MgD2+ ion-molecule complexes, produced in a liquid-nitrogen-cooled laser vaporization source, are mass-selected and studied by laser photofragmentation spectroscopy in a reflection time-of-flight mass spectrometer. We have observed molecular absorption to the red of the Mg+(3S-2(1/2)-3(2)P(J)) atomic resonance lines. Notably, the reactive daughter ion (MgD+) is the only fragmentation product clearly observed in this spectral region. The molecular absorption profile consists of a seven-membered progression of discrete vibrational transitions with decreasing vibrational spacings from 489 to 314 cm-1, superimposed on a broad continuum background. The observed spectrum can be tentatively assigned to the perpendicular transitions 1B-2(2), 1B-2(1) <-- 1(2)A1 in C2v geometry.

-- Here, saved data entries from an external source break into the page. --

(* ===== verification/ChannelIndex.v ===== *)
(** The channel index of include/vycor/callgraph/ChannelIndex.h and
    src/callgraph/ChannelIndex.cpp: the producer and consumer sites of registered
    container types.

    A site is stored once per (channel, call site, function, operation) with a reference
    count; every unit that registers it is recorded, one entry per registration, so that
    removing a unit takes back exactly what it registered.  Every method locks the mutex
    for its whole body, so a call is one transition ([absorb] copies the shard first and
    then makes its own calls). *)

From S2P Require Import Prelude Utf8 ControlFlowIndex.

(** [std::unordered_map<std::string, V>] and [std::unordered_set<std::string>] are visited
    in an order that is not fixed. *)
Class TextIter := {
  text_iter : forall {V : Type}, gmap bytes V -> list (bytes * V);
  text_set_iter : gset bytes -> list bytes;
  text_iter_perm : forall V (m : gmap bytes V), text_iter m ≡ₚ map_to_list m;
  text_set_iter_perm : forall s : gset bytes, text_set_iter s ≡ₚ elements s
}.

Definition canonical_text_iter : TextIter := {|
  text_iter := fun V m => map_to_list m;
  text_set_iter := fun s => elements s;
  text_iter_perm := fun V m => reflexivity _;
  text_set_iter_perm := fun s => reflexivity _
|}.

(** * Data *)

Inductive ChannelOperation := Produce | Consume.

#[global] Instance ChannelOperation_eq_dec : EqDecision ChannelOperation.
Proof. solve_decision. Defined.

#[global] Program Instance ChannelOperation_countable : Countable ChannelOperation :=
  inj_countable' (fun o => match o with Produce => true | Consume => false end)
    (fun b : bool => if b then Produce else Consume) _.
Next Obligation. by intros []. Qed.

Record ChannelSite := MkSite {
  ch_channelId : bytes;
  ch_channelTypeName : bytes;
  ch_category : bytes;
  ch_op : ChannelOperation;
  ch_siteFunctionUsr : bytes;
  ch_siteFunctionDisplay : bytes;
  ch_callSite : bytes;
  ch_enclosingGuards : list ConditionalGuard;
  ch_tuPath : bytes
}.

Record StoredSite := MkStoredSite { st_site : ChannelSite; st_refs : N; st_live : bool }.

Record SiteKey := MkSiteKey {
  sk_channelId : bytes;
  sk_callSite : bytes;
  sk_siteFunctionUsr : bytes;
  sk_op : ChannelOperation
}.

#[global] Instance ChannelSite_eq_dec : EqDecision ChannelSite.
Proof. solve_decision. Defined.
#[global] Instance StoredSite_eq_dec : EqDecision StoredSite.
Proof. solve_decision. Defined.
#[global] Instance SiteKey_eq_dec : EqDecision SiteKey.
Proof. solve_decision. Defined.
#[global] Program Instance SiteKey_countable : Countable SiteKey :=
  inj_countable' (fun k => (sk_channelId k, sk_callSite k, sk_siteFunctionUsr k, sk_op k))
    (fun '(a, b, c, d) => MkSiteKey a b c d) _.
Next Obligation. by intros []. Qed.

Definition key_of (s : ChannelSite) : SiteKey :=
  MkSiteKey (ch_channelId s) (ch_callSite s) (ch_siteFunctionUsr s) (ch_op s).

Record ChannelIndex := MkChannels {
  ch_sites : list StoredSite;
  ch_index : gmap SiteKey nat;
  ch_byChannel : gmap bytes (list nat);
  ch_byFunctionUsr : gmap bytes (list nat);
  ch_byFunctionDisplay : gmap bytes (list nat);
  ch_byTu : gmap bytes (list nat);
  ch_liveCount : Z
}.

Definition empty_channels : ChannelIndex := MkChannels [] ∅ ∅ ∅ ∅ ∅ 0.

(** Assignment to one field. *)
Definition with_sites (v : list StoredSite) (x : ChannelIndex) : ChannelIndex :=
  MkChannels v (ch_index x) (ch_byChannel x) (ch_byFunctionUsr x) (ch_byFunctionDisplay x) (ch_byTu x) (ch_liveCount x).
Definition with_byTu (v : gmap bytes (list nat)) (x : ChannelIndex) : ChannelIndex :=
  MkChannels (ch_sites x) (ch_index x) (ch_byChannel x) (ch_byFunctionUsr x) (ch_byFunctionDisplay x) v (ch_liveCount x).

Definition set_tuPath (tu : bytes) (s : ChannelSite) : ChannelSite :=
  MkSite (ch_channelId s) (ch_channelTypeName s) (ch_category s) (ch_op s) (ch_siteFunctionUsr s)
    (ch_siteFunctionDisplay s) (ch_callSite s) (ch_enclosingGuards s) tu.

Definition is_nil (s : bytes) : bool := match s with [] => true | _ => false end.

(** * Registering a site *)

(** [if (cur.empty() || tu < cur) cur = tu;] *)
Definition least_tu (tu cur : bytes) : bytes := if is_nil cur || bytes_ltb tu cur then tu else cur.

(** A dedup hit: [count] more references, the least path of a contributor kept. *)
Definition join_site (count : N) (tu : bytes) (s : StoredSite) : StoredSite :=
  let cur := ch_tuPath (st_site s) in
  MkStoredSite (if is_nil tu then st_site s else set_tuPath (least_tu tu cur) (st_site s))
    (u32 (st_refs s + count)) (st_live s).

Definition differs (s : ChannelSite) : bool := negb (bool_decide (ch_siteFunctionDisplay s = ch_siteFunctionUsr s)).

Definition append_site (site : ChannelSite) (count : N) (x : ChannelIndex) : ChannelIndex :=
  let idx := length (ch_sites x) in
  MkChannels (ch_sites x ++ [MkStoredSite site count true])
    (<[key_of site := idx]> (ch_index x))
    (push_back (ch_channelId site) idx (ch_byChannel x))
    (push_back (ch_siteFunctionUsr site) idx (ch_byFunctionUsr x))
    (if differs site then push_back (ch_siteFunctionDisplay site) idx (ch_byFunctionDisplay x)
     else ch_byFunctionDisplay x)
    (ch_byTu x) (ch_liveCount x + 1)%Z.

(** [byTu_\[tu\].insert(byTu_\[tu\].end(), count, idx)]. *)
Definition record_tu_site (tu : bytes) (count : N) (idx : nat) (x : ChannelIndex) : ChannelIndex :=
  if is_nil tu then x
  else with_byTu (<[tu := vec_at (ch_byTu x) tu ++ replicate (N.to_nat count) idx]> (ch_byTu x)) x.

Definition addSiteRefs (site : ChannelSite) (count : N) (x : ChannelIndex) : ChannelIndex :=
  if (count =? 0)%N then x
  else
    let tu := ch_tuPath site in
    let '(x', idx) :=
      match ch_index x !! key_of site with
      | Some idx => (with_sites (alter (join_site count tu) idx (ch_sites x)) x, idx)
      | None => (append_site site count x, length (ch_sites x))
      end in
    record_tu_site tu count idx x'.

(** The strings of a producer's site, as index text. *)
Definition normalize_site (s : ChannelSite) : ChannelSite :=
  MkSite (makeIndexText (ch_channelId s)) (makeIndexText (ch_channelTypeName s)) (makeIndexText (ch_category s)) (ch_op s)
    (makeIndexText (ch_siteFunctionUsr s)) (makeIndexText (ch_siteFunctionDisplay s)) (makeIndexText (ch_callSite s))
    ((fun g => MkGuard (makeIndexText (conditionText g)) (makeIndexText (guardLocation g)) (inTrueBranch g) (isAssertion g))
       <$> ch_enclosingGuards s)
    (makeIndexText (ch_tuPath s)).

Definition addSite (site : ChannelSite) (x : ChannelIndex) : ChannelIndex := addSiteRefs (normalize_site site) 1 x.

(** * Queries *)

Section Queries.
(** [llvm::json::isUTF8], as in Utf8.v. *)
Variable isValidUtf8 : bytes -> bool.

(** The live sites at the given positions that satisfy a test. *)
Definition sites_at (x : ChannelIndex) (keep : ChannelSite -> bool) (idxs : list nat) : list ChannelSite :=
  omap (fun i => s ← ch_sites x !! i; if st_live s && keep (st_site s) then Some (st_site s) else None) idxs.

Definition producersOf (x : ChannelIndex) (channelId : bytes) : list ChannelSite :=
  match ch_byChannel x !! lookupText isValidUtf8 channelId with
  | None => []
  | Some idxs => sites_at x (fun s => bool_decide (ch_op s = Produce)) idxs
  end.

Definition consumersOf (x : ChannelIndex) (channelId : bytes) : list ChannelSite :=
  match ch_byChannel x !! lookupText isValidUtf8 channelId with
  | None => []
  | Some idxs => sites_at x (fun s => bool_decide (ch_op s = Consume)) idxs
  end.

Definition sitesForFunction (x : ChannelIndex) (functionUsrOrDisplay : bytes) : list ChannelSite :=
  let key := lookupText isValidUtf8 functionUsrOrDisplay in
  let collect (m : gmap bytes (list nat)) :=
    match m !! key with None => [] | Some idxs => sites_at x (fun _ => true) idxs end in
  collect (ch_byFunctionUsr x) ++ collect (ch_byFunctionDisplay x).

Definition allChannelIds `{TI : !TextIter} (x : ChannelIndex) : list bytes :=
  omap (fun '(id, idxs) =>
          if existsb (fun i => match ch_sites x !! i with Some s => st_live s | None => false end) idxs
          then Some id else None) (text_iter (ch_byChannel x)).

Definition allSites (x : ChannelIndex) : list ChannelSite :=
  st_site <$> filter (fun s => st_live s = true) (ch_sites x).

Definition channels_size (x : ChannelIndex) : Z := ch_liveCount x.
End Queries.

(** * Removing units *)

Section Remove.
Context `{TI : !TextIter}.

Record site_release := MkSiteRelease {
  sr_index : ChannelIndex;
  sr_dead : gset nat;
  sr_refresh : gset nat;
  sr_channels : gset bytes;
  sr_usrs : gset bytes;
  sr_displays : gset bytes;
  sr_removed : nat
}.

(** One registration of a removed unit. *)
Definition release_site (tuText : bytes) (st : site_release) (idx : nat) : site_release :=
  let x := sr_index st in
  match ch_sites x !! idx with
  | None => st
  | Some se =>
      if (st_refs se =? 0)%N then st
      else
        let refs' := (st_refs se - 1)%N in
        let site := st_site se in
        if (0 <? refs')%N then
          MkSiteRelease (with_sites (<[idx := MkStoredSite site refs' (st_live se)]> (ch_sites x)) x)
            (sr_dead st)
            (if bool_decide (ch_tuPath site = tuText) then {[idx]} ∪ sr_refresh st else sr_refresh st)
            (sr_channels st) (sr_usrs st) (sr_displays st) (sr_removed st)
        else
          MkSiteRelease
            (MkChannels (<[idx := MkStoredSite site refs' false]> (ch_sites x)) (delete (key_of site) (ch_index x))
               (ch_byChannel x) (ch_byFunctionUsr x) (ch_byFunctionDisplay x) (ch_byTu x) (ch_liveCount x - 1)%Z)
            ({[idx]} ∪ sr_dead st) (sr_refresh st ∖ {[idx]})
            ({[ch_channelId site]} ∪ sr_channels st) ({[ch_siteFunctionUsr site]} ∪ sr_usrs st)
            (if differs site then {[ch_siteFunctionDisplay site]} ∪ sr_displays st else sr_displays st)
            (S (sr_removed st))
  end.

Definition release_unit (st : site_release) (rawPath : bytes) : site_release :=
  let tuText := toIndexText rawPath in
  match ch_byTu (sr_index st) !! tuText with
  | None => st
  | Some idxs =>
      let st' := foldl (release_site tuText) st idxs in
      let x := sr_index st' in
      MkSiteRelease (with_byTu (delete tuText (ch_byTu x)) x) (sr_dead st') (sr_refresh st')
        (sr_channels st') (sr_usrs st') (sr_displays st') (sr_removed st')
  end.

Definition map_site (f : ChannelSite -> ChannelSite) (s : StoredSite) : StoredSite :=
  MkStoredSite (f (st_site s)) (st_refs s) (st_live s).

(** The path of a surviving site that lost its least contributor: cleared, then the
    least of the units that still register it. *)
Definition refresh_site (refresh : gset nat) (tu : bytes) (sites : list StoredSite) (idx : nat) : list StoredSite :=
  if decide (idx ∈ refresh) then alter (map_site (fun s => set_tuPath (least_tu tu (ch_tuPath s)) s)) idx sites
  else sites.

Definition refresh_sites (refresh : gset nat) (byTu : gmap bytes (list nat)) (sites : list StoredSite) : list StoredSite :=
  foldl (fun sites '(tu, idxs) => foldl (refresh_site refresh tu) sites idxs)
    (imap (fun i s => if decide (i ∈ refresh) then map_site (set_tuPath []) s else s) sites) (text_iter byTu).

(** Erase the dead positions from the vector of [k], and the entry with its last one. *)
Definition scrub_entry (dead : gset nat) (m : gmap bytes (list nat)) (k : bytes) : gmap bytes (list nat) :=
  match m !! k with
  | None => m
  | Some v =>
      match filter (fun i => i ∉ dead) v with
      | [] => delete k m
      | v' => <[k := v']> m
      end
  end.

Definition ch_removeTUs (tuPaths : list bytes) (x : ChannelIndex) : ChannelIndex * nat :=
  let st := foldl release_unit (MkSiteRelease x ∅ ∅ ∅ ∅ ∅ 0) tuPaths in
  let x' := sr_index st in
  let sites := if decide (sr_refresh st = ∅) then ch_sites x' else refresh_sites (sr_refresh st) (ch_byTu x') (ch_sites x') in
  (MkChannels sites (ch_index x')
     (foldl (scrub_entry (sr_dead st)) (ch_byChannel x') (text_set_iter (sr_channels st)))
     (foldl (scrub_entry (sr_dead st)) (ch_byFunctionUsr x') (text_set_iter (sr_usrs st)))
     (foldl (scrub_entry (sr_dead st)) (ch_byFunctionDisplay x') (text_set_iter (sr_displays st)))
     (ch_byTu x') (ch_liveCount x'), sr_removed st).

Definition ch_removeTU (tuPath : bytes) (x : ChannelIndex) : ChannelIndex * nat := ch_removeTUs [tuPath] x.

(** * Merging a shard *)

(** Per site of the shard, the unit of each of its registrations. *)
Definition site_tus (shard : ChannelIndex) : list (list bytes) :=
  foldl (fun acc '(tu, idxs) => foldl (fun acc idx => alter (fun l => l ++ [tu]) idx acc) acc idxs)
    (replicate (length (ch_sites shard)) []) (text_iter (ch_byTu shard)).

(** The length of the run of [tu] at the front. *)
Fixpoint run_length (tu : bytes) (l : list bytes) : nat :=
  match l with
  | x :: l' => if decide (x = tu) then S (run_length tu l') else 0
  | [] => 0
  end.

(** The registrations of one site, a run of one unit at a time; a round takes at least
    one entry off the list, so its length is fuel enough. *)
Fixpoint replay (fuel : nat) (stored : StoredSite) (tus : list bytes) (replayed : N) (x : ChannelIndex) : ChannelIndex * N :=
  match fuel, tus with
  | S fuel', tu :: _ =>
      if (replayed <? st_refs stored)%N then
        let run := run_length tu tus in
        let n := N.min (N.of_nat run) (st_refs stored - replayed) in
        replay fuel' stored (drop run tus) (u32 (replayed + n)) (addSiteRefs (set_tuPath tu (st_site stored)) n x)
      else (x, replayed)
  | _, _ => (x, replayed)
  end.

Definition absorb_site (x : ChannelIndex) (entry : StoredSite * list bytes) : ChannelIndex :=
  let '(stored, tus0) := entry in
  if negb (st_live stored) || (st_refs stored =? 0)%N then x
  else
    let tus := merge_sort bytes_le tus0 in
    let '(x', replayed) := replay (length tus) stored tus 0 x in
    addSiteRefs (set_tuPath [] (st_site stored)) (st_refs stored - replayed) x'.

(** [same] is the test [&shard == this]. *)
Definition ch_absorb (same : bool) (shard x : ChannelIndex) : ChannelIndex :=
  if same then x else foldl absorb_site x (zip (ch_sites shard) (site_tus shard)).
End Remove.

(** * Compaction *)

(** The kept sites and [oldToNew]. *)
Definition compact_site (st : list StoredSite * list (option nat)) (s : StoredSite) : list StoredSite * list (option nat) :=
  let '(news, remap) := st in
  if st_live s then (news ++ [s], remap ++ [Some (length news)]) else (news, remap ++ [None]).

(** Rebuilding a map entry by entry, an entry whose vector becomes empty left out; the
    order of the visit does not show in the result. *)
Definition remap_into (remap : list (option nat)) (m : gmap bytes (list nat)) : gmap bytes (list nat) :=
  omap (fun v => match omap (fun i => mjoin (remap !! i)) v with [] => None | nv => Some nv end) m.

Definition ch_compact (x : ChannelIndex) : ChannelIndex :=
  let '(news, remap) := foldl compact_site ([], []) (ch_sites x) in
  MkChannels news (omap (fun idx => mjoin (remap !! idx)) (ch_index x)) (remap_into remap (ch_byChannel x))
    (remap_into remap (ch_byFunctionUsr x)) (remap_into remap (ch_byFunctionDisplay x)) (remap_into remap (ch_byTu x))
    (ch_liveCount x).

We assign the continuum background to the 1B-2(2) <-- 1(2)A1 transition. It is likely that reaction on this surface, possibly through insertion into a near linear D-Mg+-D intermediate, is direct and rapid. The presence of sharp, discrete vibrational absorption bands in the reactive fragmentation channel suggests a second, indirect reaction mechanism through a relatively long-lived excited-state complex. We assign this structure to the 1B-2(1) <-- 1(2)A1 transition. Presumably, reaction occurs indirectly through coupling to the 1B-2(2) state. The discrete structure within a given vibrational band is assigned to K subband rotational transitions (K(a'') = 0 --> K(a') = 1 and K(a'') = 1 --> K(a') = 0, 2) in o- and p-MgD2+, respectively. Additional unassigned lines may be due to overlapping hot band absorptions or transitions from higher K(a'') states. An alternative spectral assignment based on excited-state spin-orbit fine structure is also noted.